Drained. Why do I feel so drained just because of one measly conversation. Given the fact that it brought up painful truth I thought I'd kept hidden even from myself. Especially from myself. I want ot forget it all, to go back to the way I was before all this shit came haunting me once again. But I can't. I want the pain to end but I don't know how! Or maybe I do but I just don't want to do it; maybe I can't do it.
When all I can do is cry but the tears won't fall, what is there for me to do? I need a hug, badly. But there's no one there to give me one. I'm all alone. In the midst of all these people I fell so alone and lonely. Sad, but true.
The thought of you leaves me weak. Why can't you love me instead? I don't want to lose you. I don't want to leave you. But I don't want to go on like this either coz it's killing me slowly and painfully.
July 2006 Archives
I don't think I can take any more of this! I thought I could make it through this phase without crying. It's just so damn hard to fight all the time. I feel as if I'm swimming in an endless sea with no hope of ever seeing land. That, I've been swimming for a long time that my heart is almost bursting with exhaustion and despair. I'm slowly being engulfed by my own misery, unable to save myself from it all.
*sigh* so fucking tired of all this masquerading shit. Why can't people accept me for who I fucking am? Is that too much to ask for? Am I really the type of person whom they can take advantage of, take offense of at the slightest comment? Jesusfchrist! I'm just ME, Maybelle. Why can you not fucking leave me alone, God Damn it.
I'm sick of this. Next time I hear something like this directed to me, I'll bite him. Try me.
Earlier today, I was having breakfast with a friend (Pau) when my inability to put into words what I want to say was brought home to me in the worst way possible. My failure to communicate what I wanted to say may have cost me a friend. Well, a potential friend at least.
Don't misunderstand me, it was most probably my fault and I take the full blame for it. I was so intent on trying not to make her be offended over what I wanted to say and when I finally said what it was that I needed to say, it still offended her. Maybe it was best left unsaid and that I should not have given her my two cents' worth as I did not really have the flair, much less the talent or skills to make myself heard or at the very least NOT misunderstood. It was just so sad. I did not want to lose the friendship that has blossomed between us, but then again, I didn't think she'd want to have anything to do with me especially with her reaction yesterday and her aversion/resistance to my pathetic efforts to restore the friendship. I sort of knew it was futile but then, I could not bear it.

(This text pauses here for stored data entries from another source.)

(** The body of the loop is a run of steps. *)
Lemma process_pair_steps (var : Var) (func : Function) (w : Work) :
  Q (var, func) ->
  steps w (process_pair is_dependent contract var func processed w).
Proof.
  intros [Hv Hf]. simpl in Hv, Hf. unfold process_pair.
  assert (H1 : steps w (_process_function_taint is_dependent func var
                          (_node_key var (Some func)) processed w)).
  { apply process_function_taint_steps; [exact Hf | constructor]. }
  assert (H2 : steps w
                 (if is_state_variable var
                  then _process_state_var_taint contract func var
                         (_node_key var (Some func)) processed
                         (_process_function_taint is_dependent func var
                            (_node_key var (Some func)) processed w)
                  else _process_function_taint is_dependent func var
                         (_node_key var (Some func)) processed w)).
  { destruct (is_state_variable var); [|exact H1].
    apply process_state_var_taint_steps; assumption. }
  destruct (var_in var (parameters func)); [|exact H2].
  apply process_parameter_taint_steps. exact H2.
Qed.

End Rules.

(** *** What a run of steps keeps *)

Section Steps.

Variable processed : list (Var * Function).
Variable Q : Var * Function -> Prop.

Lemma taint_steps_graph_le (w w' : Work) :
  taint_steps processed Q w w' -> graph_le (fst w) (fst w').
Proof.
  induction 1 as [w | w w' nk nd u v ed p Hs IH HQ]; simpl.
  - apply graph_le_refl.
  - eapply graph_le_trans; [exact IH|].
    eapply graph_le_trans; [apply graph_le_add_node | apply graph_le_add_edge].
Qed.

Lemma taint_steps_single_edges (w w' : Work) :
  taint_steps processed Q w w' -> single_edges (fst w) -> single_edges (fst w').
Proof.
  induction 1 as [w | w w' nk nd u v ed p Hs IH HQ]; simpl; intros Hsingle.
  - exact Hsingle.
  - apply single_edges_add_edge, single_edges_add_node. auto.
Qed.

Lemma taint_steps_queue (w w' : Work) :
  taint_steps processed Q w w' -> Forall Q (snd w) -> Forall Q (snd w').
Proof.
  induction 1 as [w | w w' nk nd u v ed p Hs IH HQ]; simpl; intros Hq.
  - exact Hq.
  - unfold enqueue. destruct (pair_in p processed); [auto|].
    apply Forall_app. split; [auto | now constructor].
Qed.

End Steps.

(** *** The worklist loop *)

Lemma pair_eqb_key (p q : Var * Function) :
  pair_eqb p q = true <-> pair_key p = pair_key q.
Proof.
  unfold pair_eqb, pair_key, func_eqb. destruct p as [v f], q as [v' f']. simpl.
  rewrite andb_true_iff, Nat.eqb_eq.
  destruct (Var_eq_dec v v') as [->|Hne]; split.
  - intros [_ ->]. reflexivity.
  - intros H; inversion H; auto.
  - intros [H _]; discriminate.
  - intros H; inversion H; contradiction.
Qed.

Lemma pair_in_key (p : Var * Function) (s : list (Var * Function)) :
  pair_in p s = true <-> In (pair_key p) (map pair_key s).
Proof.
  unfold pair_in. rewrite existsb_exists, in_map_iff. split.
  - intros (q & Hq & He). apply pair_eqb_key in He. exists q. auto.
  - intros (q & He & Hq). exists q. split; [exact Hq|]. now apply pair_eqb_key.
Qed.

Lemma filter_length_le {A : Type} (f g : A -> bool) (l : list A) :
  (forall y, g y = true -> f y = true) ->
  length (filter g l) <= length (filter f l).
Proof.
  intros Himp. induction l as [|a l IH]; simpl; [lia|].
  destruct (g a) eqn:Eg.
  - rewrite (Himp a Eg). simpl. lia.
  - destruct (f a); simpl; lia.
Qed.

Lemma filter_length_lt {A : Type} (f g : A -> bool) (l : list A) (x : A) :
  In x l -> f x = true -> g x = false ->
  (forall y, g y = true -> f y = true) ->
  length (filter g l) < length (filter f l).
Proof.
  intros Hx Hf Hg Himp. induction l as [|a l IH]; [contradiction|].
  simpl. destruct Hx as [-> | Hx].
  - rewrite Hf, Hg. simpl.
    pose proof (filter_length_le f g l Himp). lia.
  - specialize (IH Hx). destruct (g a) eqn:Eg.
    + rewrite (Himp a Eg). simpl. lia.
    + destruct (f a); simpl; lia.
Qed.

Lemma fresh_key_iff (k : Var * nat) (ks : list (Var * nat)) :
  (if in_dec key_eq_dec k ks then false else true) = true <-> ~ In k ks.
Proof. destruct (in_dec key_eq_dec k ks); split; intros; congruence || auto. Qed.

Lemma fresh_key_false (k : Var * nat) (ks : list (Var * nat)) :
  In k ks -> (if in_dec key_eq_dec k ks then false else true) = false.
Proof. destruct (in_dec key_eq_dec k ks); intros; congruence || auto. Qed.

Section Loop.

Variable is_dependent : Var -> Var -> Function -> bool.
Variable contract : Contract.

(** More fuel does not change the answer of the loop. *)
Lemma build_loop_more_fuel :
  forall (fuel : nat) (G : DiGraph) (q processed : list (Var * Function)) R,
    build_loop is_dependent fuel contract G q processed = Some R ->
    forall fuel', fuel <= fuel' ->
      build_loop is_dependent fuel' contract G q processed = Some R.
Proof.
  induction fuel as [|fuel IH]; intros G q processed R Hrun fuel' Hle;
    [discriminate|].
  destruct fuel' as [|fuel']; [lia|].
  simpl in *. destruct q as [|[var func] rest]; [exact Hrun|].
  destruct (pair_in (var, func) processed).
  - apply IH with (fuel' := fuel') in Hrun; [exact Hrun | lia].
  - apply IH with (fuel' := fuel') in Hrun; [exact Hrun | lia].
Qed.

(** A property of the graph and the processed set that the body of the
    loop keeps holds when the loop ends. *)
Lemma build_loop_invariant (P : DiGraph -> list (Var * Function) -> Prop) :
  (forall G q processed var func,
      P G processed -> pair_in (var, func) processed = false ->
      P (fst (process_pair is_dependent contract var func
                ((var, func) :: processed) (G, q)))
        ((var, func) :: processed)) ->
  forall (fuel : nat) (G : DiGraph) (q processed : list (Var * Function)) R,
    P G processed ->
    build_loop is_dependent fuel contract G q processed = Some R ->
    P (fst R) (snd R).
Proof.
  intros Hbody. induction fuel as [|fuel IH]; intros G q processed R HP Hrun;
    [discriminate|].
  simpl in Hrun. destruct q as [|[var func] rest].
  - inversion Hrun; subst. exact HP.
  - destruct (pair_in (var, func) processed) eqn:Ein.
    + eapply IH; eauto.
    + eapply IH; [|exact Hrun]. now apply Hbody.
Qed.

Variable source_func : Function.
Variable source_var : Var.

Let Q := in_unit contract source_func source_var.
Let pairs := unit_pairs contract source_func source_var.

Lemma in_unit_pairs (p : Var * Function) : Q p -> In (pair_key p) pairs.
Proof.
  intros [Hv Hf]. unfold pairs, unit_pairs, pair_key.
  apply in_prod; [exact Hv | now apply in_map].
Qed.

Lemma unprocessed_shrinks (p : Var * Function) (processed : list (Var * Function)) :
  Q p -> pair_in p processed = false ->
  length (unprocessed contract source_func source_var (p :: processed)) <
  length (unprocessed contract source_func source_var processed).
Proof.
  intros HQ Hnin. unfold unprocessed.
  apply filter_length_lt with (x := pair_key p).
  - now apply in_unit_pairs.
  - apply fresh_key_iff. intros Hin. apply pair_in_key in Hin. congruence.
  - apply fresh_key_false. now left.
  - intros y Hy. apply fresh_key_iff in Hy. apply fresh_key_iff.
    intros Hin. apply Hy. now right.
Qed.

(** From any state whose pairs are pairs of the unit the loop ends, and
    it processes no pair twice. *)
Lemma build_loop_terminates :
  forall (m : nat) (processed : list (Var * Function)),
    length (unprocessed contract source_func source_var processed) <= m ->
    NoDup (map pair_key processed) ->
    incl (map pair_key processed) pairs ->
    forall (q : list (Var * Function)) (G : DiGraph),
      Forall Q q ->
      exists fuel R,
        build_loop is_dependent fuel contract G q processed = Some R /\
        NoDup (map pair_key (snd R)) /\
        incl (map pair_key (snd R)) pairs.
Proof.
  induction m as [|m IHm]; intros processed Hm Hnd Hincl;
    induction q as [|[var func] rest IHq]; intros G Hq.
  - exists 1, (G, processed). auto.
  - inversion Hq as [|? ? Hp Hrest]; subst.
    destruct (pair_in (var, func) processed) eqn:Ein.
    + destruct (IHq G Hrest) as (fuel & R & Hrun & HR).
      exists (S fuel), R. simpl. rewrite Ein. auto.
    + pose proof (unprocessed_shrinks (var, func) processed Hp Ein). lia.
  - exists 1, (G, processed). auto.
  - inversion Hq as [|? ? Hp Hrest]; subst.
    destruct (pair_in (var, func) processed) eqn:Ein.
    + destruct (IHq G Hrest) as (fuel & R & Hrun & HR).
      exists (S fuel), R. simpl. rewrite Ein. auto.
    + pose proof (unprocessed_shrinks (var, func) processed Hp Ein) as Hlt.
      set (processed' := (var, func) :: processed) in *.
      set (w := process_pair is_dependent contract var func processed' (G, rest)).
      destruct (IHm processed') with (q := snd w) (G := fst w)
        as (fuel & R & Hrun & HR).
      * lia.
      * simpl. constructor; [|exact Hnd].
        intros Hin. apply pair_in_key in Hin. congruence.
      * intros k [<- | Hk]; [now apply in_unit_pairs | now apply Hincl].
      * apply (taint_steps_queue processed' Q (G, rest) w); [|exact Hrest].
        apply process_pair_steps. exact Hp.
      * exists (S fuel), R. simpl. rewrite Ein. auto.
Qed.

End Loop.

(** C5. The construction of the taint graph ends on every unit, cyclic
    or not: for some amount of fuel, and then for every larger one, the
    worklist loop returns the graph; the pairs it processed are pairwise
    different, so each (variable, function) pair was processed at most
    once, and they all are among the finitely many pairs of the unit. *)
Theorem build_taint_graph_terminates
  (is_dependent : Var -> Var -> Function -> bool) (contract : Contract)
  (source_func : Function) (source_var : Var) :
  exists fuel G processed,
    build_trace is_dependent fuel contract source_func source_var = Some (G, processed) /\
    (forall fuel', fuel <= fuel' ->
       _build_taint_graph is_dependent fuel' contract source_func source_var = Some G) /\
    NoDup (map pair_key processed) /\
    incl (map pair_key processed) (unit_pairs contract source_func source_var) /\
    length processed <= length (unit_pairs contract source_func source_var).
Proof.
  destruct (build_loop_terminates is_dependent contract source_func source_var
              (length (unprocessed contract source_func source_var [])) [])
    with (q := [(source_var, source_func)])
         (G := seed_graph source_func source_var)
    as (fuel & [G processed] & Hrun & Hnd & Hincl).
  - lia.
  - constructor.
  - intros k [].
  - constructor; [|constructor]. split; now left.
  - exists fuel, G, processed. simpl in Hnd, Hincl. split; [exact Hrun|].
    split; [|split; [exact Hnd | split; [exact Hincl|]]].
    + intros fuel' Hle. unfold _build_taint_graph, build_trace.
      rewrite (build_loop_more_fuel is_dependent contract fuel _ _ _ _ Hrun fuel' Hle).
      reflexivity.
    + rewrite <- (length_map pair_key). now apply NoDup_incl_length.
Qed.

Everytime I've thought about it, I can't help but think it was really my fault and the mere thought was enough to almost make me cry; to stop the tears from falling. I have never blundered this big ever. Especially not with my friends. It hurts so much. Sure, it was mortifying on my part. But I really didn't really care about that. I was such a waste. sayan.
I'm really sorry, Pauline. It was never my intention to offend you in any way. Thanks for the good times and the friendship.
I'm too sleepy to write something coherent much less challenging. So, I'll just post a question:
If you don't feel love of friendship, would you -or could you, feel lonely?
Do let me know, will ya?
*Dreamy sigh* I've watched Superman twice now and I must admit, I really enjoyed watching it. First because it was too popular for me; that my mind just automatically cringed at the thought of watching it. Good thing I took my own advice and followed my instinct. It was... is... WOW!
The story itself is quite catching. I thought then that Superman's storyline'd be god-awful because of all the advertisements about it; that it'd be cliché. It isn't. Heck, I didn't even like Superman.
***Spoiler Alert***
Personally, I like Batman better. Superman's just too... perfect. In this movie, though, he is shown in a different light. That not everything is a-ok in his life. He was shown in such a way that you can't help but FEEL for this guy. Oh, and I hate Lois Lane now. Lolz why can she not wait for him? If you know you love this person -and you have a child to prove it to boot! Would you not wait and ask for explanation? Or maybe it's just the romantic girl in me that's talking. Still, I can't help but want to up and hug him till the big bad monster is gone. Althoguh, his features a sooo clean cut I really had to think, "Is he really a real, live person?" He's like a very good CGI. Oh yeah, the humor's really good. Especially the "It's a bird, it's a plane" thingy. Oh, and also with the "...statistically speaking, flying is still the safest way to travel" bit.
Current Mood: Awestruck, Starstruck, Blah.